Of the lines in the data below, write out exactly those from the one holding "End Sample." through the one holding "(** The tools that only read. *)", both included.

Collected data entries:
◆ ◆ ◆ ◆

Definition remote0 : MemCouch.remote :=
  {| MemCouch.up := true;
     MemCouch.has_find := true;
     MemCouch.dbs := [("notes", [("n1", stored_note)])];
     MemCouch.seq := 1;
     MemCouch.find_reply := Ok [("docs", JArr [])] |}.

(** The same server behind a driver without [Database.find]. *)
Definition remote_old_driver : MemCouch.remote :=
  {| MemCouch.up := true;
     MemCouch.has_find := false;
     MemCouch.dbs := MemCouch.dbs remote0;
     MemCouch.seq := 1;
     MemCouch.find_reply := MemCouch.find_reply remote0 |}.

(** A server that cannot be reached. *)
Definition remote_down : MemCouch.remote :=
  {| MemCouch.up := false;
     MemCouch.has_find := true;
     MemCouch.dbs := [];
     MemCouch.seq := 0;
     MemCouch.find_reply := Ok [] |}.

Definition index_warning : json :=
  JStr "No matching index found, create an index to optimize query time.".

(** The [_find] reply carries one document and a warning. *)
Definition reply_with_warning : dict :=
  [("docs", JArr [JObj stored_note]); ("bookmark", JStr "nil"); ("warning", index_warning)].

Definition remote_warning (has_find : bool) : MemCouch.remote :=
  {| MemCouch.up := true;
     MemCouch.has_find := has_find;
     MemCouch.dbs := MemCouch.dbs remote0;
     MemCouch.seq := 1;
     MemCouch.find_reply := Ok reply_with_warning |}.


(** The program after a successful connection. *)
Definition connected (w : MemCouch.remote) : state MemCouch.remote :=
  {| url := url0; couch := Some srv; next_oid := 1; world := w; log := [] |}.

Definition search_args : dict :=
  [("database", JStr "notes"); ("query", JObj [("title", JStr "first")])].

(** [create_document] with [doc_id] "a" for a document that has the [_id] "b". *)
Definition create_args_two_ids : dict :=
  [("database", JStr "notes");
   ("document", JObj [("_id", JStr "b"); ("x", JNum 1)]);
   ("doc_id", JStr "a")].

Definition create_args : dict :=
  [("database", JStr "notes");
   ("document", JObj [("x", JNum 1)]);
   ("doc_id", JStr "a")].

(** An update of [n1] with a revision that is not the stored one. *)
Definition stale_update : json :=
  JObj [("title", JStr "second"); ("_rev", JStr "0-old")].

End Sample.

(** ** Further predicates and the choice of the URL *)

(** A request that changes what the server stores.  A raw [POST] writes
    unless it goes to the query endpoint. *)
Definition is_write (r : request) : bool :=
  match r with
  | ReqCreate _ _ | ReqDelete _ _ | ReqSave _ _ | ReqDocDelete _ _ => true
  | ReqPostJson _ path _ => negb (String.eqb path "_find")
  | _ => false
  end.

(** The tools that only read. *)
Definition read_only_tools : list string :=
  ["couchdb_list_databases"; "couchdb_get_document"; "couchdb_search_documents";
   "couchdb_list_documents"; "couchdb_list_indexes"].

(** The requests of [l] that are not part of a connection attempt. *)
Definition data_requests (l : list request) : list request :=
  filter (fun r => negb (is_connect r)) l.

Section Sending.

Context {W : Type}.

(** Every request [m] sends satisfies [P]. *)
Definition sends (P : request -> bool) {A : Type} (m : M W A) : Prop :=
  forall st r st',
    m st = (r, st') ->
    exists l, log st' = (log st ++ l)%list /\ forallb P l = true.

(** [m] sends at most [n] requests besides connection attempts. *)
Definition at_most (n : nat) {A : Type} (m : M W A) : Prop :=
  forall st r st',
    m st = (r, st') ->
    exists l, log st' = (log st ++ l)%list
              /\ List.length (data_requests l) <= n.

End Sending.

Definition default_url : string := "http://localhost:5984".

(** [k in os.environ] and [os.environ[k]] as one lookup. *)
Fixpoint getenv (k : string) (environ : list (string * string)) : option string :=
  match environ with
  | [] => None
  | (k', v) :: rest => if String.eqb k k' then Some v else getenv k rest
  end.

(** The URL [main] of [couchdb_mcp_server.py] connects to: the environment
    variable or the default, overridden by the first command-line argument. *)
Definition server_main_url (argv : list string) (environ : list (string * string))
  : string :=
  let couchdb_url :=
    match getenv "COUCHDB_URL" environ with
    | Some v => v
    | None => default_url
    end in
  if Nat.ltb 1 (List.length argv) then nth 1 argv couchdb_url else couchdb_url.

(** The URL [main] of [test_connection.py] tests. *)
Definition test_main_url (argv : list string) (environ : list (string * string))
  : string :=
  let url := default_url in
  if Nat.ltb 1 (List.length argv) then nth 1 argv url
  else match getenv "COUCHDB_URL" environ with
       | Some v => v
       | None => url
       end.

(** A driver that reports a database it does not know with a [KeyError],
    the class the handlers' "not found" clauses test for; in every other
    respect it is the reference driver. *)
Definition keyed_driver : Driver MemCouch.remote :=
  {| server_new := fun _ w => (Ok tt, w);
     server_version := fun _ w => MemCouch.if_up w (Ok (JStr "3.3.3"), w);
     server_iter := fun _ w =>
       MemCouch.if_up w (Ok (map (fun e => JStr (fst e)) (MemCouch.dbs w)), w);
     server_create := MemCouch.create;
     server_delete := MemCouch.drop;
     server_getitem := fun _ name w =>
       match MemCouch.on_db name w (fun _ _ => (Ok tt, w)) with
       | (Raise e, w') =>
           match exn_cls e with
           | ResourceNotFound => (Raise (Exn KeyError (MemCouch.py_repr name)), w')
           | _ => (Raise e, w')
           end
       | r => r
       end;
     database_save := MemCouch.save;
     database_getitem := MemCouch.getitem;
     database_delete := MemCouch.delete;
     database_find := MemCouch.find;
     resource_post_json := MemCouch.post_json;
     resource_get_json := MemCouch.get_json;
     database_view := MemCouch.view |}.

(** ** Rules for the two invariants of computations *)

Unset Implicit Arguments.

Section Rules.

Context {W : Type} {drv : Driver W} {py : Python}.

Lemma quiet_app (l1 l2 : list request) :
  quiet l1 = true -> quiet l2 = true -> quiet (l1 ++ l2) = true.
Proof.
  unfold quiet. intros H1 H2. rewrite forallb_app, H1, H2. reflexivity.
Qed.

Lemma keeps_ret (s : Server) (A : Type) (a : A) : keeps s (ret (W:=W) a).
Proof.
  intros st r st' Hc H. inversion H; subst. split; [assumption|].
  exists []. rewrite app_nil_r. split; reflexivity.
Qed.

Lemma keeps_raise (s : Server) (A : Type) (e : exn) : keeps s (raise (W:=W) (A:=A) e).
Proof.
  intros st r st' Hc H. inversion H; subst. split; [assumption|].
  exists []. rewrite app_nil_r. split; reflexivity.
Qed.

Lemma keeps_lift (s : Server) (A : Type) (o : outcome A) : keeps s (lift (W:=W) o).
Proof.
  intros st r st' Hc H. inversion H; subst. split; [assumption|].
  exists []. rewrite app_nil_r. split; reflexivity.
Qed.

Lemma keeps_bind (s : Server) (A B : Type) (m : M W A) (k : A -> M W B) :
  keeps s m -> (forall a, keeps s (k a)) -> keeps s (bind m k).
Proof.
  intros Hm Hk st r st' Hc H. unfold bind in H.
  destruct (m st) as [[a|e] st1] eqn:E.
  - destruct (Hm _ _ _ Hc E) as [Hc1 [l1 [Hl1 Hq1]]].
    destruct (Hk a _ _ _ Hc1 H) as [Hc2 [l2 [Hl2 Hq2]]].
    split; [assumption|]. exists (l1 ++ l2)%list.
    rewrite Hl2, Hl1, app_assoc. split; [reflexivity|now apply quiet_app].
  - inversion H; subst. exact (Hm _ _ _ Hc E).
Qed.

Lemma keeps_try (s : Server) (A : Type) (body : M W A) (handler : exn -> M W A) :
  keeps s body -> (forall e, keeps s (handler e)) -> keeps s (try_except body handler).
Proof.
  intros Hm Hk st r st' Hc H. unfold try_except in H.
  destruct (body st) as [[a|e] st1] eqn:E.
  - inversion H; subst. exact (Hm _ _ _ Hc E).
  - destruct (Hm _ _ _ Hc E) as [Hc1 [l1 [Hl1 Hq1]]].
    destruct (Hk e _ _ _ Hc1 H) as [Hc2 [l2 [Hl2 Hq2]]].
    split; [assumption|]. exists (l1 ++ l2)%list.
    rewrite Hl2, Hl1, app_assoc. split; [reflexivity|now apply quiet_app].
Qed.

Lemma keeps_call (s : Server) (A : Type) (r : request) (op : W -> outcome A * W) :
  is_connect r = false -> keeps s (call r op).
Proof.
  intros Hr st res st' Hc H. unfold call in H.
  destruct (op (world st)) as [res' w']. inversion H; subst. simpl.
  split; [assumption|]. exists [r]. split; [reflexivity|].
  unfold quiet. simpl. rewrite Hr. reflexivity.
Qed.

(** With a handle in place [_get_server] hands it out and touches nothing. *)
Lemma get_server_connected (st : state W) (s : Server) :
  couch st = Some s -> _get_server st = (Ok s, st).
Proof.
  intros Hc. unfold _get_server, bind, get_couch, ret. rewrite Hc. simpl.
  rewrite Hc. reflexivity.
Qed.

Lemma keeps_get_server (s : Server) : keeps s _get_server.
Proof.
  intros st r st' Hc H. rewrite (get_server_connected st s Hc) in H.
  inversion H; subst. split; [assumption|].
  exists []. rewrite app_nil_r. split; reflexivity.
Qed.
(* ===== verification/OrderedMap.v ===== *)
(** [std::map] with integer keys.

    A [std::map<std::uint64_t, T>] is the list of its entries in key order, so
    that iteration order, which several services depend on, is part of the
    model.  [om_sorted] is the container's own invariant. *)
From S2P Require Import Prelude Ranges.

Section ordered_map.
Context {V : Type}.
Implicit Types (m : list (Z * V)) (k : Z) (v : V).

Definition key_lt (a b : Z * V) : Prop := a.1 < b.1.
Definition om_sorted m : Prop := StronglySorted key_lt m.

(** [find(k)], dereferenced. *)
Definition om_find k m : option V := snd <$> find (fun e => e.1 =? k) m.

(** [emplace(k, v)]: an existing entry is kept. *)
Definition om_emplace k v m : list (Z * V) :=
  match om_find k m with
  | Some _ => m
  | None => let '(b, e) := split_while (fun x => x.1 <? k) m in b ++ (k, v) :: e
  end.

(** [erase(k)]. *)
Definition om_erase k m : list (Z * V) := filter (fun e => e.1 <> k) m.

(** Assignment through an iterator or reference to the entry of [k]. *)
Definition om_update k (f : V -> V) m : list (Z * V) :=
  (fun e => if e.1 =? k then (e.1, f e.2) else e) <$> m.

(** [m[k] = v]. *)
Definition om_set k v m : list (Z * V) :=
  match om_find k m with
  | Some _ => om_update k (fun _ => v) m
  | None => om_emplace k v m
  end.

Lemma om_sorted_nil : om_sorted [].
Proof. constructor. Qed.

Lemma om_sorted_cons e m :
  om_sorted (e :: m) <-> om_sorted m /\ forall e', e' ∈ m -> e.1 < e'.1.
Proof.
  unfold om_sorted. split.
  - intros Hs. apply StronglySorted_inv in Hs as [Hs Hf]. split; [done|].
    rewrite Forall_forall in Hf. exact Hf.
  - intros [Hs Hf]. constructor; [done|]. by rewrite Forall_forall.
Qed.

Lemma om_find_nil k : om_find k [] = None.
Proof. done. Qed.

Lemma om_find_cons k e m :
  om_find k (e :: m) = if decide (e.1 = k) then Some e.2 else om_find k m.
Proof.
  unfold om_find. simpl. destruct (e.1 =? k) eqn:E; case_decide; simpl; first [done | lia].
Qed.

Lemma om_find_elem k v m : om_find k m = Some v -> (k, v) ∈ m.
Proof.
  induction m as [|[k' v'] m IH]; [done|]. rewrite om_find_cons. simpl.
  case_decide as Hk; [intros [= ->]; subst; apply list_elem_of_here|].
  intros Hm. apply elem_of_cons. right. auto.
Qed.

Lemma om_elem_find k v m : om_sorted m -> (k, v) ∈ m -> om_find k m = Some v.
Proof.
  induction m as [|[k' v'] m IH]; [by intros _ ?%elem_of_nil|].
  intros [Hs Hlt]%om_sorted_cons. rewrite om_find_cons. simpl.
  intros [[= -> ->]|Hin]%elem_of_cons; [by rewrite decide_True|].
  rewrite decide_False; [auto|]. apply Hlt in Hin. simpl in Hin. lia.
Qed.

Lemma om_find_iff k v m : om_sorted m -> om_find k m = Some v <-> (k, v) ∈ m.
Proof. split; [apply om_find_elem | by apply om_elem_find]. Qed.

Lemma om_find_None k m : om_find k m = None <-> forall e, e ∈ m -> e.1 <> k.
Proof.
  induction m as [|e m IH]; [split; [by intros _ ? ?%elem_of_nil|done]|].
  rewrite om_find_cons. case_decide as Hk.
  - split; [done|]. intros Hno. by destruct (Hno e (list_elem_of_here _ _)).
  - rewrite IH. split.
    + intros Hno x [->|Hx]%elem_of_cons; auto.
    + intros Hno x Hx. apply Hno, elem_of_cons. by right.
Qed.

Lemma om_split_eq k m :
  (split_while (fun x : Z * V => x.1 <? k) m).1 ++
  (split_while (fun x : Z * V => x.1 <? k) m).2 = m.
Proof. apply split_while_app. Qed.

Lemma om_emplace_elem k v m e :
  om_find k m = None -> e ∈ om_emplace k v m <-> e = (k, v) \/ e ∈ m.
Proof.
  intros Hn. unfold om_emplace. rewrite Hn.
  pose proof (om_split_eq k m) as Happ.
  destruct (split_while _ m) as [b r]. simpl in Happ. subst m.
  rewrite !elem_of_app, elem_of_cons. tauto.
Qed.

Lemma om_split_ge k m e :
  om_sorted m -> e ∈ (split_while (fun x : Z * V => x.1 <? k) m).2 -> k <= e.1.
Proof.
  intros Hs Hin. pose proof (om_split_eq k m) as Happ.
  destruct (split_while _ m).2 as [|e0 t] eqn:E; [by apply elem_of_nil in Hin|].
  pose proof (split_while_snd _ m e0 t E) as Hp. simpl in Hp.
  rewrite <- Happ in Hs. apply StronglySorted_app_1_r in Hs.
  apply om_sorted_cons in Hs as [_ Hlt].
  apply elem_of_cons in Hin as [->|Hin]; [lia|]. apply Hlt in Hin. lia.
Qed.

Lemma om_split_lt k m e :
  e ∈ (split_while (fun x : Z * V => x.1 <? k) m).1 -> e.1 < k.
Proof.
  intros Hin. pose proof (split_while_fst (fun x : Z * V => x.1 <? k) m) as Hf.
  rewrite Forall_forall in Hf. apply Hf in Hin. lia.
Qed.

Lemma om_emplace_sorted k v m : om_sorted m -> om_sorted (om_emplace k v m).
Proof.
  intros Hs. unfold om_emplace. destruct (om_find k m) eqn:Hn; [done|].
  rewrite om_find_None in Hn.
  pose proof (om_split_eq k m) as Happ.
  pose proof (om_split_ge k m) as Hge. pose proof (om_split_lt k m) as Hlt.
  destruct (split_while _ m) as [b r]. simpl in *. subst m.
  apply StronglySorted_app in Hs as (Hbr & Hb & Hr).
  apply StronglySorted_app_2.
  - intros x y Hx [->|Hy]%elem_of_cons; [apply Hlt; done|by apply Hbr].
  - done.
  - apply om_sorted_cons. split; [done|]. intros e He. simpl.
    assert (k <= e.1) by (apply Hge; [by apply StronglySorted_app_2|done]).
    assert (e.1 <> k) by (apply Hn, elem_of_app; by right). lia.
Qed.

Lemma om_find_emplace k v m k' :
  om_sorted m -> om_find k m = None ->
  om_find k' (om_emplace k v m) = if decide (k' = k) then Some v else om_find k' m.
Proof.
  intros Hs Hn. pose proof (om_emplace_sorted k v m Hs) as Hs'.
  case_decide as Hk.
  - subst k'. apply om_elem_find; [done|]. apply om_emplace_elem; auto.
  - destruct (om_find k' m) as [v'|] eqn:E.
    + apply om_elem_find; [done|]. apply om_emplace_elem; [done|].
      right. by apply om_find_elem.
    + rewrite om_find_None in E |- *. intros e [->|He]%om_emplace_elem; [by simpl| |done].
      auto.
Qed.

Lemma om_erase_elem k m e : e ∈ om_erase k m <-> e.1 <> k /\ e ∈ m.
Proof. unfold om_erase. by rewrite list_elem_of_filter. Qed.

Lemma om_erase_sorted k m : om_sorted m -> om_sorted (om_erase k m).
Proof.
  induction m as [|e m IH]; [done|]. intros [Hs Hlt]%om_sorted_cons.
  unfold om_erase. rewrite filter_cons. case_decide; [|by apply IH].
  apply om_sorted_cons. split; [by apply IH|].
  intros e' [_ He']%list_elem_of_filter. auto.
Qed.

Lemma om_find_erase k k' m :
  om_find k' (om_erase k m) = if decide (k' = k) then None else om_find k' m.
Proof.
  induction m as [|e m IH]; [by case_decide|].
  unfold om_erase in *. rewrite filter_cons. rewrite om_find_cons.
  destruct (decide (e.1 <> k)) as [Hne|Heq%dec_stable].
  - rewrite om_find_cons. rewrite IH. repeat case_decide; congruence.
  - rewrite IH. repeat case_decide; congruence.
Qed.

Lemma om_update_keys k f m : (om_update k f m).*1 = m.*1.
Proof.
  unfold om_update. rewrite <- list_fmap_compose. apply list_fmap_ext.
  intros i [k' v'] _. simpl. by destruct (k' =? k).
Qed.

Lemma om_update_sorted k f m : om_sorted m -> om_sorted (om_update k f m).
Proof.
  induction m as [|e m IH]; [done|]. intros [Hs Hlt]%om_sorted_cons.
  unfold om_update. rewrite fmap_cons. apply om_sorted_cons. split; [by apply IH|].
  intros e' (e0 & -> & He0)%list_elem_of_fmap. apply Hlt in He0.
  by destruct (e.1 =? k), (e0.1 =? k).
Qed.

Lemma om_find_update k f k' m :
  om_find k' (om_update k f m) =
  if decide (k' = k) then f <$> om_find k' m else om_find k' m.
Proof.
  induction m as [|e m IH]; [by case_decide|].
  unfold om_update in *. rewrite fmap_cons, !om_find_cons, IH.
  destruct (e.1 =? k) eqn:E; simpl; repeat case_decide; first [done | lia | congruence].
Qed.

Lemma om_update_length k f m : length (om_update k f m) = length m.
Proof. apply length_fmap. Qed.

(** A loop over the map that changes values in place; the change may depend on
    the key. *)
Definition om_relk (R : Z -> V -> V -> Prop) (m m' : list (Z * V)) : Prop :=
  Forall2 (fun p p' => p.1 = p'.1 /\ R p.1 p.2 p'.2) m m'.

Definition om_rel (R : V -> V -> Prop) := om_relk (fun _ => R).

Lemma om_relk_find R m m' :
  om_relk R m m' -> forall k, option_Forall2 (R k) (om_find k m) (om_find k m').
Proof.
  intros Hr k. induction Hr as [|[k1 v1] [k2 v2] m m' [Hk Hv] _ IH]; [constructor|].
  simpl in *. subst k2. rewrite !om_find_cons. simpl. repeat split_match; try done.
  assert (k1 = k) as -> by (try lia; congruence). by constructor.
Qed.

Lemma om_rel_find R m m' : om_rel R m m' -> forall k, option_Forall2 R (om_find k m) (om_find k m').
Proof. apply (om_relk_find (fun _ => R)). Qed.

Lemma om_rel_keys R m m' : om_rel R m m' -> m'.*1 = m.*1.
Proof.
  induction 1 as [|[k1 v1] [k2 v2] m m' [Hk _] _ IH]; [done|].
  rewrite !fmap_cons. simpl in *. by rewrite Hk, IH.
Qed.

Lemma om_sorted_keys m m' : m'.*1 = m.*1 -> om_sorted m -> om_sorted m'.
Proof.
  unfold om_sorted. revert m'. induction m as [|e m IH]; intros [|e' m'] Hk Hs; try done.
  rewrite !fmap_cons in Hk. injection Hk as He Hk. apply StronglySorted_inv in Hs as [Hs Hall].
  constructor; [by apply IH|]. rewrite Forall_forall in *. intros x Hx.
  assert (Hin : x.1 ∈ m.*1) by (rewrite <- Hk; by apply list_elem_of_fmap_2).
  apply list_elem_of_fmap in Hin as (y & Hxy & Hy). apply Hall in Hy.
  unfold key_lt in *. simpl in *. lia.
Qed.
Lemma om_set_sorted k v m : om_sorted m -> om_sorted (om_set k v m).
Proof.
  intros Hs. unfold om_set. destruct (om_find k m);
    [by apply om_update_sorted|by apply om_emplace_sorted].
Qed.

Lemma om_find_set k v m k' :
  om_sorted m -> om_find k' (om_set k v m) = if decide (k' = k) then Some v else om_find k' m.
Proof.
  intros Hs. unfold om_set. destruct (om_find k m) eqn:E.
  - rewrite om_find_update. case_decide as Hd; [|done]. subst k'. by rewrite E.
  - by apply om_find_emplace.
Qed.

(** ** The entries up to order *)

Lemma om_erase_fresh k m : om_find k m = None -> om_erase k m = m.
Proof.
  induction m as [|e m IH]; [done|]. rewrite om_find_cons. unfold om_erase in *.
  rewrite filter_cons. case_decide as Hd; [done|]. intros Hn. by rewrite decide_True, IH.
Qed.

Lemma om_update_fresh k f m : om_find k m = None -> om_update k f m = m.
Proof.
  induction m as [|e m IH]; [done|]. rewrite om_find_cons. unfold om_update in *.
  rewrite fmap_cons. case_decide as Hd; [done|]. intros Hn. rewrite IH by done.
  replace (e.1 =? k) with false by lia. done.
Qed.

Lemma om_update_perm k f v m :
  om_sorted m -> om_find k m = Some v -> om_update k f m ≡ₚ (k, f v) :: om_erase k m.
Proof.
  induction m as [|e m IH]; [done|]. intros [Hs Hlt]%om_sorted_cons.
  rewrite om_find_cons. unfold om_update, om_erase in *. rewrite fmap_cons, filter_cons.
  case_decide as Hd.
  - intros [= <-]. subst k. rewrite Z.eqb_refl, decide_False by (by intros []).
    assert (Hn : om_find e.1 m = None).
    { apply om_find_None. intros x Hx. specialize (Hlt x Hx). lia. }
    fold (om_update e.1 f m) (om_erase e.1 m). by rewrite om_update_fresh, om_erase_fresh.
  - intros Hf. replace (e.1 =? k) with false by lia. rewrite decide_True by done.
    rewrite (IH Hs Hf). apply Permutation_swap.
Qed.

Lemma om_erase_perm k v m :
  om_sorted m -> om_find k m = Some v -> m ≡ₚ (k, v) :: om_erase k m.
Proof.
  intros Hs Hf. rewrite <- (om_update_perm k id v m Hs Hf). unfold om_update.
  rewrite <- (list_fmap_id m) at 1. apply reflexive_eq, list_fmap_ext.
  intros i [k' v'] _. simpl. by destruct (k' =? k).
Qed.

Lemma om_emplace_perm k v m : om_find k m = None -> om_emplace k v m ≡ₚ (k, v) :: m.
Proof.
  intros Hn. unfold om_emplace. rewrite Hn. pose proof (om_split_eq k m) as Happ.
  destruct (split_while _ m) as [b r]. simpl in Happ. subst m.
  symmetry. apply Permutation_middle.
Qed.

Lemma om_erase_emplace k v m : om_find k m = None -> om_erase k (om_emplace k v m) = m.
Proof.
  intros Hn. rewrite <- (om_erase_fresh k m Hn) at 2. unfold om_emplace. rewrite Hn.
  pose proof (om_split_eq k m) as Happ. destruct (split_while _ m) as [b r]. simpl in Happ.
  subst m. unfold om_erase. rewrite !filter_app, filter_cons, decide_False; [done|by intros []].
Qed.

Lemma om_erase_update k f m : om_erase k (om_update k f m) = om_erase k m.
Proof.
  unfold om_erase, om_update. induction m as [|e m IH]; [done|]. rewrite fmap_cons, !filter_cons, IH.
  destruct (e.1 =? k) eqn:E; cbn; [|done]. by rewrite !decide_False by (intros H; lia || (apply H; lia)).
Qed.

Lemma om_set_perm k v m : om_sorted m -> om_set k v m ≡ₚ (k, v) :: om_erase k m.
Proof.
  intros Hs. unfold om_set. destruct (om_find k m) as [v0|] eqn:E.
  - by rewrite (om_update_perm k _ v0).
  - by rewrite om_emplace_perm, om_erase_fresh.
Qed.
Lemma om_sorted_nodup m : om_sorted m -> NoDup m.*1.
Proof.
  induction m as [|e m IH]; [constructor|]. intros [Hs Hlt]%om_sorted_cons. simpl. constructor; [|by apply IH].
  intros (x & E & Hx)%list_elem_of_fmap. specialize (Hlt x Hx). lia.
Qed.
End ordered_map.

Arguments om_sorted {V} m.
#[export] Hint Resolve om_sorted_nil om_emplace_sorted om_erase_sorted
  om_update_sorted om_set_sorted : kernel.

◆ ◆ ◆ ◆

--- TASK ANSWER ---
End Sample.

(** ** Further predicates and the choice of the URL *)

(** A request that changes what the server stores.  A raw [POST] writes
    unless it goes to the query endpoint. *)
Definition is_write (r : request) : bool :=
  match r with
  | ReqCreate _ _ | ReqDelete _ _ | ReqSave _ _ | ReqDocDelete _ _ => true
  | ReqPostJson _ path _ => negb (String.eqb path "_find")
  | _ => false
  end.

(** The tools that only read. *)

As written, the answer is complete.